**Exercise data:**

(** ** The mode of the node *)

(** A node that is not told otherwise goes behind the relay exactly when no probe found a way in within its time. *)
Theorem relay_only_exact `{IpText} force auto ipv6 gateway tunnel relay :
  effective_relay_only force auto (detect ipv6 gateway tunnel relay) = true ↔
  force = true ∨ (auto = true ∧ (ipv6 = None ∨ ipv6 = Some []) ∧ (gateway = None ∨ gateway = Some None) ∧
    (tunnel = None ∨ tunnel = Some false)).
Proof.
  unfold effective_relay_only, recommended_mode, detect. destruct force; [naive_solver|]. destruct auto; [|naive_solver].
  cbn [has_ipv6_global upnp tunnel_available]. destruct ipv6 as [[|]|], gateway as [[|]|], tunnel as [[]|]; cbn; naive_solver.
Qed.

(** ** The endpoint *)
Lemma ask_services_spec {T} (parse : string → option T) answer l r asked :
  ask_services parse answer l = (r, asked) →
  asked `prefix_of` l ∧
  match r with
  | Some a => ∃ before url body, asked = before ++ [url] ∧ answer url = Body body ∧ parse (trim_text body) = Some a ∧
      ∀ u b, u ∈ before → answer u = Body b → parse (trim_text b) = None
  | None => asked = l ∧ ∀ u b, u ∈ l → answer u = Body b → parse (trim_text b) = None
  end.
Proof.
  revert r asked. induction l as [|url l IH]; intros r asked; cbn [ask_services].
  { intros [= <- <-]. split; [done|]. split; [done|]. by intros u b ?%elem_of_nil. }
  destruct (match answer url with Body body => parse (trim_text body) | _ => None end) as [a|] eqn:Ea.
  - intros [= <- <-]. split; [by apply prefix_cons, prefix_nil|]. destruct (answer url) as [| | |body] eqn:Eb; try done.
    exists [], url, body. split_and!; [done..|]. by intros u b ?%elem_of_nil.
  - destruct (ask_services parse answer l) as [r' asked'] eqn:E. intros [= <- <-].
    destruct (IH _ _ eq_refl) as [Hp Hr]. split; [by apply prefix_cons|].
    assert (Hu : ∀ b, answer url = Body b → parse (trim_text b) = None) by (intros b Hb; by rw Hb in Ea).
    destruct r' as [a|].
    + destruct Hr as (before & u & body & -> & ? & ? & Hb). exists (url :: before), u, body. split_and!; [done..|].
      intros v b [->|Hv]%elem_of_cons; [by apply Hu|by apply Hb].
    + destruct Hr as [-> Hr]. split; [done|]. intros v b [->|Hv]%elem_of_cons; [by apply Hu|by apply Hr].
Qed.

(** What [/peer-info] answers: an endpoint that is set goes out as it is, and nothing is asked; otherwise, an address that was found
    with the port that is bound, failing that the bound address; and no endpoint exactly as long as nothing is bound. *)
Theorem endpoint_exact `{IpText} w s :
  (∀ literal, advertised_addr s = Some literal → literal ≠ "auto" → endpoint_of w s = (Some literal, [])) ∧
  (advertised_addr s = None ∨ advertised_addr s = Some "auto" →
    ((endpoint_of w s).1 = None ↔ pi_local_addr s = None) ∧
    ∀ la, pi_local_addr s = Some la →
      (endpoint_of w s).1 = Some (match (auto_advertise_addr w).1 with Some ip => format_addr ip (ba_port la) | None => ba_text la end)).
Proof.
  split.
  - intros l Hl Hn. unfold endpoint_of. rw Hl. by rw bool_decide_eq_false_2.
  - intros Ha. unfold endpoint_of. destruct (auto_advertise_addr w) as [found asked]. cbn [fst].
    destruct Ha as [-> | ->]; [|rw bool_decide_eq_true_2 //]; cbn [negb]; destruct found, (pi_local_addr s); naive_solver.
Qed.

(** The address found is the first answer that is one: IPv6 before IPv4, and a global address of the machine's own when no service
    answers with one. *)
Theorem advertised_address_found `{IpText} w ip asked :
  auto_advertise_addr w = (Some ip, asked) →
  match ip with
  | V6 v6 => (∃ url body, url ∈ IPV6_ENDPOINTS ∧ echo w url = Body body ∧ parse_v6 (trim_text body) = Some v6) ∨
      is_global_ipv6 v6 = true ∧ ∃ l, interfaces w = Some l ∧ V6 v6 ∈ l
  | V4 v4 => (∃ url body, url ∈ IPV4_ENDPOINTS ∧ echo w url = Body body ∧ parse_ipv4 (trim_text body) = Some v4) ∧
      (client_v6 w = true → ∀ url body, url ∈ IPV6_ENDPOINTS → echo w url = Body body → parse_v6 (trim_text body) = None)
  end.
Proof.
  assert (Hask : ∀ T (parse : string → option T) client l r asked,
    discover_public_addr_via_https parse client (echo w) l = (r, asked) →
    match r with
    | Some a => ∃ url body, url ∈ l ∧ echo w url = Body body ∧ parse (trim_text body) = Some a
    | None => client = true → ∀ u b, u ∈ l → echo w u = Body b → parse (trim_text b) = None
    end).
  { intros T parse [] l r asked'; unfold discover_public_addr_via_https; cbn [negb]; [|by intros [= <- <-]].
    intros [Hp Hr]%ask_services_spec. destruct r as [a|]; [|naive_solver].
    destruct Hr as (before & url & body & -> & ? & ? & _). exists url, body. split_and!; [|done..].
    destruct Hp as [l' ->]. set_solver. }
  unfold auto_advertise_addr. destruct (discover_public_addr_via_https parse_v6 _ _ _) as [r6 a6] eqn:E6. apply Hask in E6.
  destruct r6 as [v6|]; [intros [= <- <-]; by left|].
  destruct (discover_public_addr_via_https parse_ipv4 _ _ _) as [r4 a4] eqn:E4. apply Hask in E4.
  destruct r4 as [v4|]; [by intros [= <- <-]|]. intros [= Hh <-]. unfold probe_ipv6_global in Hh.
  destruct (interfaces w) as [l|]; [|done]. destruct (head _) as [v6|] eqn:Eh; [|done]. injection Hh as <-. right.
  apply head_Some_elem_of, list_elem_of_omap in Eh as (i & Hi & Ei). destruct i as [|v6']; [done|].
  destruct (is_global_ipv6 v6') eqn:Eg; [|done]. injection Ei as <-. split; [done|]. by exists l.
Qed.

(** ** Reports *)
Section report_claims.
Context `{IpText} (parse_url : string → option Url) (env : string → option string).

Lemma ensure_bind {E A} (c : bool) (e : E) (k : () → result E A) x : (ensure c e ≫= k) = Ok x ↔ c = true ∧ k () = Ok x.
Proof. destruct c; cbn; naive_solver. Qed.
Lemma ok_or_bind {E A B} (o : option A) (e : E) (k : A → result E B) x : (ok_or o e ≫= k) = Ok x ↔ ∃ a, o = Some a ∧ k a = Ok x.
Proof.
  destruct o as [a|]; cbn; [|by split; [|intros (? & ? & _)]].
  split; [intros Hk; by exists a|by intros (? & [= <-] & ?)].
Qed.
Lemma not_blank_some o u : not_blank o = Some u ↔ o = Some u ∧ is_blank_text u = false.
Proof.
  unfold not_blank. destruct o as [v|]; cbn; [|by split; [|intros [? _]]]. destruct (is_blank_text v) eqn:Ev.
  - split; [done|]. intros [[= <-] ?]. congruence.
  - by split; [intros [= <-]|intros [[= <-] _]].
Qed.

(** The hosts to which a report may go in plain text. *)
Definition local_or_mesh (url : Url) : Prop :=
  ∃ h, host_str url = Some h ∧
    (to_ascii_lowercase h = "localhost" ∨
     (∃ b c d, parse_ipv4 (without_brackets h) = Some [127; b; c; d]%N) ∨
     (∃ b c d, parse_ipv4 (without_brackets h) = Some [100; b; c; d]%N ∧ (96 ≤ b ≤ 111)%N) ∨
     parse_ipv4 (without_brackets h) = None ∧ parse_v6 (without_brackets h) = Some (replicate 7 0%N ++ [1%N])).

Lemma parse_ipv4_four s l : parse_ipv4 s = Some l → ∃ a b c d, l = [a; b; c; d].
Proof.
  unfold parse_ipv4. destruct (split_on "." s) as [|a [|b [|c [|d [|]]]]]; try done.
  intros (na & _ & (nb & _ & (nc & _ & (nd & _ & [= <-])%bind_Some)%bind_Some)%bind_Some)%bind_Some. naive_solver.
Qed.

Lemma trusted_exact url : is_trusted_plaintext_host url = true ↔ local_or_mesh url.
Proof.
  unfold is_trusted_plaintext_host, local_or_mesh. destruct (host_str url) as [h|]; [|naive_solver].
  unfold eq_ignore_ascii_case. change (to_ascii_lowercase "localhost") with "localhost".
  destruct (decide (to_ascii_lowercase h = "localhost")) as [El|El]; [rw (bool_decide_eq_true_2 _ El); naive_solver|].
  rw (bool_decide_eq_false_2 _ El).
  unfold parse_ip. destruct (parse_ipv4 (without_brackets h)) as [l|] eqn:E4.
  - destruct (parse_ipv4_four _ _ E4) as (a & b & c & d & ->). unfold v4_loopback, is_mesh_ipv4.
    rw orb_true_iff !andb_true_iff !N.eqb_eq !N.leb_le. split.
    + intros [->|(-> & ?)]; exists h; (split; [done|]); [right; left|right; right; left]; naive_solver.
    + intros (h' & [= <-] & Hc). rw E4 in Hc. naive_solver.
  - destruct (parse_v6 (without_brackets h)) as [v6|] eqn:E6; cbn.
    + unfold v6_loopback. rw bool_decide_eq_true. split; [intros ->; naive_solver|].
      intros (h' & [= <-] & Hc). rw E4 E6 in Hc. naive_solver.
    + split; [done|]. intros (h' & [= <-] & Hc). rw E4 E6 in Hc. naive_solver.
Qed.

(** The settings are accepted exactly when they are complete and the address is safe to report to. *)
Theorem from_config_exact c p r :
  from_config parse_url env c p = Ok (Some r) ↔
  is_blank_text (heartbeat_url c) = false ∧ is_blank_text (report_node_id c) = false ∧ interval_secs c ≠ 0%N ∧
  ∃ key url, env (node_key_env c) = Some key ∧ is_blank_text key = false ∧ parse_url (heartbeat_url c) = Some url ∧
    (scheme url = "https" ∨ scheme url = "http" ∧ local_or_mesh url) ∧ username url = "" ∧ password url = None ∧
    r = mk_HeartbeatReporter c key p.
Proof.
  unfold from_config. destruct (is_blank_text (heartbeat_url c)); [naive_solver|]. rw ensure_bind ok_or_bind.
  pose proof trusted_exact as Ht. split.
  - intros (Hn & key & Hk & Hrest). apply ensure_bind in Hrest as [Hi Hrest]. apply ok_or_bind in Hrest as (url & Hu & Hrest).
    apply ensure_bind in Hrest as [Hs Hrest]. apply ensure_bind in Hrest as [Hc Hrest]. apply ensure_bind in Hrest as [Hp [= <-]].
    apply not_blank_some in Hk as [Hk Hb]. apply negb_true_iff, N.eqb_neq in Hi. apply negb_true_iff in Hn.
    apply andb_true_iff in Hc as [Hname Hpw]. apply bool_decide_eq_true in Hname. apply negb_true_iff, bool_decide_eq_false, eq_None_not_Some in Hpw.
    split_and!; [done..|]. exists key, url. split_and!; try done.
    apply orb_true_iff in Hs as [Hs|Hs]; apply bool_decide_eq_true in Hs; [right|by left]. split; [done|].
    rw (bool_decide_eq_true_2 _ Hs) in Hp. cbn in Hp. apply Ht. by destruct (is_trusted_plaintext_host url).
  - intros (_ & Hn & Hi & key & url & Hk & Hb & Hu & Hs & Hname & Hpw & ->). split; [by rw Hn|]. exists key.
    split; [by apply not_blank_some|]. apply ensure_bind. split; [by apply negb_true_iff, N.eqb_neq|]. apply ok_or_bind. exists url.
    split; [done|]. apply ensure_bind. split; [apply orb_true_iff; rw !bool_decide_eq_true; tauto|]. apply ensure_bind.
    split; [by rw Hname Hpw|]. apply ensure_bind. split; [|done]. destruct Hs as [Hs|[Hs Hl]].
    + by rw Hs.
    + apply Ht in Hl. by rw Hl andb_false_r.
Qed.

(** Reporting is off exactly when no address is set: incomplete settings are an error, never silence. *)
Theorem reports_off_exact c p : from_config parse_url env c p = Ok None ↔ is_blank_text (heartbeat_url c) = true.
Proof.
  unfold from_config. destruct (is_blank_text (heartbeat_url c)); [done|]. split; [|done]. intros Hx.
  apply ensure_bind in Hx as [_ Hx]. apply ok_or_bind in Hx as (key & _ & Hx). apply ensure_bind in Hx as [_ Hx].
  apply ok_or_bind in Hx as (url & _ & Hx). do 3 apply ensure_bind in Hx as [_ Hx]. done.
Qed.
End report_claims.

**Problem to solve:** From the listing above, return the lines starting at the one with "- intros l Hl" and ending at the one with "assert (Hask : ∀", both kept, exactly as they appear and nothing more.

**Solved exercise:**
  - intros l Hl Hn. unfold endpoint_of. rw Hl. by rw bool_decide_eq_false_2.
  - intros Ha. unfold endpoint_of. destruct (auto_advertise_addr w) as [found asked]. cbn [fst].
    destruct Ha as [-> | ->]; [|rw bool_decide_eq_true_2 //]; cbn [negb]; destruct found, (pi_local_addr s); naive_solver.
Qed.

(** The address found is the first answer that is one: IPv6 before IPv4, and a global address of the machine's own when no service
    answers with one. *)
Theorem advertised_address_found `{IpText} w ip asked :
  auto_advertise_addr w = (Some ip, asked) →
  match ip with
  | V6 v6 => (∃ url body, url ∈ IPV6_ENDPOINTS ∧ echo w url = Body body ∧ parse_v6 (trim_text body) = Some v6) ∨
      is_global_ipv6 v6 = true ∧ ∃ l, interfaces w = Some l ∧ V6 v6 ∈ l
  | V4 v4 => (∃ url body, url ∈ IPV4_ENDPOINTS ∧ echo w url = Body body ∧ parse_ipv4 (trim_text body) = Some v4) ∧
      (client_v6 w = true → ∀ url body, url ∈ IPV6_ENDPOINTS → echo w url = Body body → parse_v6 (trim_text body) = None)
  end.
Proof.
  assert (Hask : ∀ T (parse : string → option T) client l r asked,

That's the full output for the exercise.